Brief
Make an exact copy of every record that follows.

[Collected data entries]
(** X23. The mock report of the variant. Whenever the mock generator of the
    single-request handler returns, its report has the four keys of the
    variant's real report; it holds five videos with the fields of a
    normalized record, the first on the named channel; the ranked list
    ranks the five of them, one High, one Medium and three Low in that
    order, the video of the named channel last; and [top_priority] lists
    the ids of the High and the Medium entry. *)
Theorem single_mock_contents (P : Platform) (userName channelName : JSValue)
  (mockResults : JSValue) :
  Single.generateMockResults P userName channelName = Ok mockResults ->
  exists searchResults ranked,
    keys mockResults = [ "userName"; "query"; "searchResults"; "analysis" ]
    /\ prop mockResults "searchResults" = VArr searchResults
    /\ Forall2 (fun i r =>
                  prop r "videoId" = VStr ("mock_video_" ++ decimal i)
                  /\ prop r "channelTitle"
                     = (if (i =? 1)%nat then channelName
                        else VStr ("Other Channel " ++ decimal i))
                  /\ keys r = map fst fieldMap)
               (seq 1 5) searchResults
    /\ prop (prop mockResults "analysis") "ranked_list" = VArr ranked
    /\ map (fun e => prop e "videoId") ranked
       = map (fun i => VStr ("mock_video_" ++ decimal i)) [2; 3; 4; 5; 1]
    /\ map (fun e => prop e "risk") ranked
       = map VStr [ "High"; "Medium"; "Low"; "Low"; "Low" ]
    /\ prop (last ranked VUndefined) "channel" = channelName
    /\ prop (prop mockResults "analysis") "top_priority"
       = VArr (map (fun e => prop e "videoId")
                   (filter (fun e => hasLevel "High" e || hasLevel "Medium" e)
                           ranked)).
Proof.
  unfold Single.generateMockResults. intros H.
  destruct (toPrimitive channelName); [|discriminate]. cbn [bind] in H.
  destruct (mapM (Single.mockVideo P channelName) (seq 1 5))
    as [searchResults|e] eqn:E; [|discriminate].
  cbn [bind] in H.
  repeat match type of H with
         | context [Single.mockEntry ?P ?c ?n ?i ?ch ?risk ?why] =>
             let e := fresh "e" in
             let He := fresh "He" in
             destruct (Single.mockEntry P c n i ch risk why) as [e|?] eqn:He;
             [|discriminate];
             apply single_mockEntry_fields in He as (? & ? & ?);
             cbn [bind] in H
         end.
  injection H as <-.
  apply mapM_Forall2 in E.
  eexists searchResults, _.
  split; [reflexivity|]. split; [reflexivity|].
  split.
  { eapply Forall2_impl; [|exact E]. intros i r. apply single_mockVideo_fields. }
  split; [reflexivity|].
  cbn [map filter last]. unfold hasLevel.
  repeat match goal with
         | [ E : prop _ "risk" = _ |- _ ] => rewrite !E; clear E
         end.
  cbn [strictEqStr String.eqb Ascii.eqb Bool.eqb orb map].
  repeat match goal with
         | [ E : prop _ _ = _ |- _ ] => rewrite ?E; clear E
         end.
  repeat split.
Qed.

Lemma single_mock_contents_witness :
  exists mockResults searchResults ranked,
    Single.generateMockResults mockPlatform (VStr "Artist") (VStr "ArtistOfficial")
    = Ok mockResults
    /\ keys mockResults = [ "userName"; "query"; "searchResults"; "analysis" ]
    /\ prop mockResults "searchResults" = VArr searchResults
    /\ Forall2 (fun i r =>
                  prop r "videoId" = VStr ("mock_video_" ++ decimal i)
                  /\ prop r "channelTitle"
                     = (if (i =? 1)%nat then VStr "ArtistOfficial"
                        else VStr ("Other Channel " ++ decimal i))
                  /\ keys r = map fst fieldMap)
               (seq 1 5) searchResults
    /\ prop (prop mockResults "analysis") "ranked_list" = VArr ranked
    /\ map (fun e => prop e "videoId") ranked
       = map (fun i => VStr ("mock_video_" ++ decimal i)) [2; 3; 4; 5; 1]
    /\ map (fun e => prop e "risk") ranked
       = map VStr [ "High"; "Medium"; "Low"; "Low"; "Low" ]
    /\ prop (last ranked VUndefined) "channel" = VStr "ArtistOfficial"
    /\ prop (prop mockResults "analysis") "top_priority"
       = VArr (map (fun e => prop e "videoId")
                   (filter (fun e => hasLevel "High" e || hasLevel "Medium" e)
                           ranked)).
Proof.
  destruct (Single.generateMockResults mockPlatform (VStr "Artist")
              (VStr "ArtistOfficial"))
    as [mockResults|e] eqn:E; [|vm_compute in E; discriminate E].
  destruct (single_mock_contents mockPlatform (VStr "Artist")
              (VStr "ArtistOfficial") mockResults E)
    as (searchResults & ranked & H).
  exists mockResults, searchResults, ranked. split; [reflexivity|exact H].
Defined.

Solution to the problem
(** X23. The mock report of the variant. Whenever the mock generator of the
    single-request handler returns, its report has the four keys of the
    variant's real report; it holds five videos with the fields of a
    normalized record, the first on the named channel; the ranked list
    ranks the five of them, one High, one Medium and three Low in that
    order, the video of the named channel last; and [top_priority] lists
    the ids of the High and the Medium entry. *)
Theorem single_mock_contents (P : Platform) (userName channelName : JSValue)
  (mockResults : JSValue) :
  Single.generateMockResults P userName channelName = Ok mockResults ->
  exists searchResults ranked,
    keys mockResults = [ "userName"; "query"; "searchResults"; "analysis" ]
    /\ prop mockResults "searchResults" = VArr searchResults
    /\ Forall2 (fun i r =>
                  prop r "videoId" = VStr ("mock_video_" ++ decimal i)
                  /\ prop r "channelTitle"
                     = (if (i =? 1)%nat then channelName
                        else VStr ("Other Channel " ++ decimal i))
                  /\ keys r = map fst fieldMap)
               (seq 1 5) searchResults
    /\ prop (prop mockResults "analysis") "ranked_list" = VArr ranked
    /\ map (fun e => prop e "videoId") ranked
       = map (fun i => VStr ("mock_video_" ++ decimal i)) [2; 3; 4; 5; 1]
    /\ map (fun e => prop e "risk") ranked
       = map VStr [ "High"; "Medium"; "Low"; "Low"; "Low" ]
    /\ prop (last ranked VUndefined) "channel" = channelName
    /\ prop (prop mockResults "analysis") "top_priority"
       = VArr (map (fun e => prop e "videoId")
                   (filter (fun e => hasLevel "High" e || hasLevel "Medium" e)
                           ranked)).
Proof.
  unfold Single.generateMockResults. intros H.
  destruct (toPrimitive channelName); [|discriminate]. cbn [bind] in H.
  destruct (mapM (Single.mockVideo P channelName) (seq 1 5))
    as [searchResults|e] eqn:E; [|discriminate].
  cbn [bind] in H.
  repeat match type of H with
         | context [Single.mockEntry ?P ?c ?n ?i ?ch ?risk ?why] =>
             let e := fresh "e" in
             let He := fresh "He" in
             destruct (Single.mockEntry P c n i ch risk why) as [e|?] eqn:He;
             [|discriminate];
             apply single_mockEntry_fields in He as (? & ? & ?);
             cbn [bind] in H
         end.
  injection H as <-.
  apply mapM_Forall2 in E.
  eexists searchResults, _.
  split; [reflexivity|]. split; [reflexivity|].
  split.
  { eapply Forall2_impl; [|exact E]. intros i r. apply single_mockVideo_fields. }
  split; [reflexivity|].
  cbn [map filter last]. unfold hasLevel.
  repeat match goal with
         | [ E : prop _ "risk" = _ |- _ ] => rewrite !E; clear E
         end.
  cbn [strictEqStr String.eqb Ascii.eqb Bool.eqb orb map].
  repeat match goal with
         | [ E : prop _ _ = _ |- _ ] => rewrite ?E; clear E
         end.
  repeat split.
Qed.

Lemma single_mock_contents_witness :
  exists mockResults searchResults ranked,
    Single.generateMockResults mockPlatform (VStr "Artist") (VStr "ArtistOfficial")
    = Ok mockResults
    /\ keys mockResults = [ "userName"; "query"; "searchResults"; "analysis" ]
    /\ prop mockResults "searchResults" = VArr searchResults
    /\ Forall2 (fun i r =>
                  prop r "videoId" = VStr ("mock_video_" ++ decimal i)
                  /\ prop r "channelTitle"
                     = (if (i =? 1)%nat then VStr "ArtistOfficial"
                        else VStr ("Other Channel " ++ decimal i))
                  /\ keys r = map fst fieldMap)
               (seq 1 5) searchResults
    /\ prop (prop mockResults "analysis") "ranked_list" = VArr ranked
    /\ map (fun e => prop e "videoId") ranked
       = map (fun i => VStr ("mock_video_" ++ decimal i)) [2; 3; 4; 5; 1]
    /\ map (fun e => prop e "risk") ranked
       = map VStr [ "High"; "Medium"; "Low"; "Low"; "Low" ]
    /\ prop (last ranked VUndefined) "channel" = VStr "ArtistOfficial"
    /\ prop (prop mockResults "analysis") "top_priority"
       = VArr (map (fun e => prop e "videoId")
                   (filter (fun e => hasLevel "High" e || hasLevel "Medium" e)
                           ranked)).
Proof.
  destruct (Single.generateMockResults mockPlatform (VStr "Artist")
              (VStr "ArtistOfficial"))
    as [mockResults|e] eqn:E; [|vm_compute in E; discriminate E].
  destruct (single_mock_contents mockPlatform (VStr "Artist")
              (VStr "ArtistOfficial") mockResults E)
    as (searchResults & ranked & H).
  exists mockResults, searchResults, ranked. split; [reflexivity|exact H].
Defined.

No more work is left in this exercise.